I respect your comments, but to each his own. I am not a professional photographer and i am not going to spend time and space processing a ton of raw images esp of friends and family. You do realize that most sports photographers shoot jpegs that appear in professional magazines? If a photo is properly exposed, the jpeg is as good as raw, especially jpegs that come out of canon cameras are better than a jpeg converted from raw using lightroom IMHO. Please tell me how a raw image is superior to a jpeg image when it is exposed properly? The only time I use raw is when photographing wild life where you cant always control the exposure. I have not really found a difference otherwise even when pixel peeping.
@@carminered3229 JPEG is never as good as raw.
@@carminered3229 If you genuinely think that JPEG is as good as RAW, you need to spend more time doing photography, using a better lens and taking better pictures, either that or your monitor sucks and you can't see the details.
JPEG on the R5 is compressed to an 8mb file with significantly lower DR, quality, and literally everything.

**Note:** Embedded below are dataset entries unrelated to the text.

Lemma handle_one_in_flight (e : event) (w w' : Home) :
  one_in_flight w -> handle e w = Some w' -> one_in_flight w'.
Proof.
  unfold one_in_flight. intros [H1 H2]. destruct e; simpl.
  - intros E; inversion E; subst; clear E.
    destruct files as [[|f r]|]; simpl; auto.
    unfold identifications; simpl. rewrite filter_snoc_length; simpl.
    rewrite Nat.add_0_r. auto.
  - intros E; inversion E; subst; clear E.
    unfold startCamera, identifications.
    destruct mediaDevices; simpl; auto.
    rewrite filter_snoc_length; simpl. rewrite Nat.add_0_r. auto.
  - destruct (showCamera w); [|discriminate].
    intros E; inversion E; subst; clear E.
    unfold captureImage, identifications.
    destruct (videoRef w); auto. destruct context2d; auto.
    simpl. rewrite filter_snoc_length; simpl. rewrite Nat.add_0_r. auto.
  - destruct (is_some (preview w)); [|discriminate].
    destruct (loading w) eqn:L; [discriminate|]. simpl.
    intros E; inversion E; subst; clear E.
    assert (Z0 : identifications w = O).
    { destruct (identifications w); [reflexivity|].
      assert (false = true) by (apply H2; lia). discriminate. }
    unfold identifyPlant. destruct (file w).
    + destruct throws; unfold identifications in *; simpl;
        rewrite ?filter_snoc_length, Z0; simpl; (split; [lia|]);
        intros; (reflexivity || lia).
    + rewrite Z0. split; [lia|]. intros; lia.
  - destruct (nth_error (pending w) i) as [[]|] eqn:Hp; try discriminate;
      intros E; inversion E; subst; clear E; unfold identifications in *; simpl.
    + pose proof (filter_remove_at_le is_identification i (pending w)).
      split; [lia|]. intros; apply H2; lia.
    + pose proof (filter_remove_at_hit is_identification i (pending w) _ Hp
                    eq_refl).
      rewrite filter_snoc_length. simpl.
      split; [lia|]. intros; apply H2; lia.
  - destruct (nth_error (pending w) i) as [[]|] eqn:Hp; try discriminate;
      intros E; inversion E; subst; clear E; unfold identifications in *; simpl;
      pose proof (filter_remove_at_le is_identification i (pending w));
      (split; [lia|]; intros; apply H2; lia).
  - destruct (nth_error (pending w) i) as [[]|] eqn:Hp; try discriminate.
    intros E; inversion E; subst; clear E.
    pose proof (filter_remove_at_le is_identification i (pending w)).
    unfold startCamera_granted, identifications in *. simpl videoRef.
    destruct (videoRef w); simpl; (split; [lia|]; intros; apply H2; lia).
  - destruct (nth_error (pending w) i) as [[]|] eqn:Hp; try discriminate.
    intros E; inversion E; subst; clear E.
    pose proof (filter_remove_at_le is_identification i (pending w)).
    unfold identifications in *; simpl.
    split; [lia|]. intros; apply H2; lia.
  - destruct (nth_error (pending w) i) as [[]|] eqn:Hp; try discriminate.
    intros E; inversion E; subst; clear E.
    pose proof (filter_remove_at_hit is_identification i (pending w) _ Hp
                  eq_refl).
    unfold identifyPlant_response, identifications in *.
    destruct (JSON_parse _); simpl; (split; [lia|]; intros; lia).
  - destruct (nth_error (pending w) i) as [[]|] eqn:Hp; try discriminate.
    intros E; inversion E; subst; clear E.
    pose proof (filter_remove_at_hit is_identification i (pending w) _ Hp
                  eq_refl).
    unfold identifications in *; simpl. split; [lia|]. intros; lia.
  - destruct (nth_error (pending w) i) as [[]|] eqn:Hp; try discriminate.
    intros E; inversion E; subst; clear E.
    pose proof (filter_remove_at_le is_identification i (pending w)).
    destruct blob as [b|]; simpl.
    + match goal with |- context [stopCameraStream ?x] =>
        destruct (stopCameraStream_frame x) as (S1 & S2 & _)
      end.
      unfold identifications in *. rewrite S1, S2. simpl.
      rewrite filter_snoc_length. simpl.
      split; [lia|]. intros; apply H2; lia.
    + unfold identifications in *; simpl.
      split; [lia|]. intros; apply H2; lia.
Qed.

Lemma reachable_one_in_flight (w : Home) : reachable w -> one_in_flight w.
Proof.
  intros H. induction H as [|e w w' Hw IH Hstep].
  - split; [cbv; lia|]. cbv. lia.
  - unfold step in Hstep.
    destruct (handle e w) as [h|] eqn:Hh; [|discriminate].
    inversion Hstep; subst; clear Hstep.
    destruct (handle_one_in_flight e w h IH Hh) as [A B].
    split; rewrite ?commit_identifications, ?commit_loading; assumption.
Qed.

(** X1: in every reachable state at most one identification is in progress,
    and while one is, [loading] is set: the disabled button keeps
    requests from overlapping. *)
Theorem one_identification_in_flight (w : Home) :
  reachable w ->
  (identifications w <= 1)%nat /\
  ((1 <= identifications w)%nat -> loading w = true).
Proof. exact (reachable_one_in_flight w). Qed.

Lemma in_flight_reachable : reachable in_flight.
Proof.
  apply (reachable_run to_in_flight initial).
  - exact reachable_initial.
  - reflexivity.
Defined.

Lemma one_identification_in_flight_witness :
  (identifications in_flight <= 1)%nat /\
  ((1 <= identifications in_flight)%nat -> loading in_flight = true).
Proof.
  apply (one_identification_in_flight in_flight).
  exact in_flight_reachable.
Defined.

(** A request that has lost its read or its call: [loading] is set and
    no identification is in progress. *)
Definition stuck (w : Home) : Prop :=
  loading w = true /\ identifications w = O.

Lemma nth_error_filter_pos {A : Type} (p : A -> bool) (l : list A) (i : nat) (x : A) :
  nth_error l i = Some x -> p x = true ->
  (1 <= List.length (filter p l))%nat.
Proof.
  intros H Hx. pose proof (filter_remove_at_hit p i l x H Hx). lia.
Qed.

Lemma handle_stuck (e : event) (w w' : Home) :
  stuck w -> handle e w = Some w' -> stuck w'.
Proof.
  unfold stuck, identifications. intros [L Z]. destruct e; simpl.
  - intros E; inversion E; subst; clear E.
    destruct files as [[|f r]|]; simpl; auto.
    rewrite filter_snoc_length; simpl. rewrite Nat.add_0_r. auto.
  - intros E; inversion E; subst; clear E.
    unfold startCamera. destruct mediaDevices; simpl; auto.
    rewrite filter_snoc_length; simpl. rewrite Nat.add_0_r. auto.
  - destruct (showCamera w); [|discriminate].
    intros E; inversion E; subst; clear E.
    unfold captureImage. destruct (videoRef w); auto.
    destruct context2d; auto.
    simpl. rewrite filter_snoc_length; simpl. rewrite Nat.add_0_r. auto.
  - rewrite L, andb_false_r. discriminate.
  - destruct (nth_error (pending w) i) as [[]|] eqn:Hp; try discriminate;
      intros E; inversion E; subst; clear E; simpl.
    + pose proof (filter_remove_at_le is_identification i (pending w)).
      split; [exact L|lia].
    + pose proof (nth_error_filter_pos is_identification _ _ _ Hp eq_refl). lia.
  - destruct (nth_error (pending w) i) as [[]|] eqn:Hp; try discriminate;
      intros E; inversion E; subst; clear E; simpl;
      pose proof (filter_remove_at_le is_identification i (pending w));
      (split; [exact L|lia]).
  - destruct (nth_error (pending w) i) as [[]|] eqn:Hp; try discriminate.
    intros E; inversion E; subst; clear E.
    pose proof (filter_remove_at_le is_identification i (pending w)).
    unfold startCamera_granted. simpl videoRef.
    destruct (videoRef w); simpl; (split; [exact L|lia]).
  - destruct (nth_error (pending w) i) as [[]|] eqn:Hp; try discriminate.
    intros E; inversion E; subst; clear E.
    pose proof (filter_remove_at_le is_identification i (pending w)).
    simpl. split; [exact L|lia].
  - destruct (nth_error (pending w) i) as [[]|] eqn:Hp; try discriminate.
    pose proof (nth_error_filter_pos is_identification _ _ _ Hp eq_refl). lia.
  - destruct (nth_error (pending w) i) as [[]|] eqn:Hp; try discriminate.
    pose proof (nth_error_filter_pos is_identification _ _ _ Hp eq_refl). lia.
  - destruct (nth_error (pending w) i) as [[]|] eqn:Hp; try discriminate.
    intros E; inversion E; subst; clear E.
    pose proof (filter_remove_at_le is_identification i (pending w)).
    destruct blob as [b|]; simpl.
    + match goal with |- context [stopCameraStream ?x] =>
        destruct (stopCameraStream_frame x) as (S1 & S2 & _)
      end.
      rewrite S1, S2. simpl. rewrite filter_snoc_length. simpl.
      split; [exact L|lia].
    + split; [exact L|lia].
Qed.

@@frostybe3r Dear friend, I agree with you jpeg is compressed, but the human eye and 99% of display devices cannot tell the difference. Besides giving you personal satisfaction that you have captured all the dynamic range and details possible when 99% of people/ devices cant tell them apart is not worth the time or energy in my opinion. I do have L lenses and high end monitors and have been photographing for years as a hobby, started out with raw and now mainly shoot jpegs unless its wildlife. I am not saying you or others should not shoot raw. For MY needs jpegs suffice most of the time. So will it for a lot of people unless they are making money off photography. Also shooring raw will not compensate for sloppy photography techniques thinking you can correct everything in post.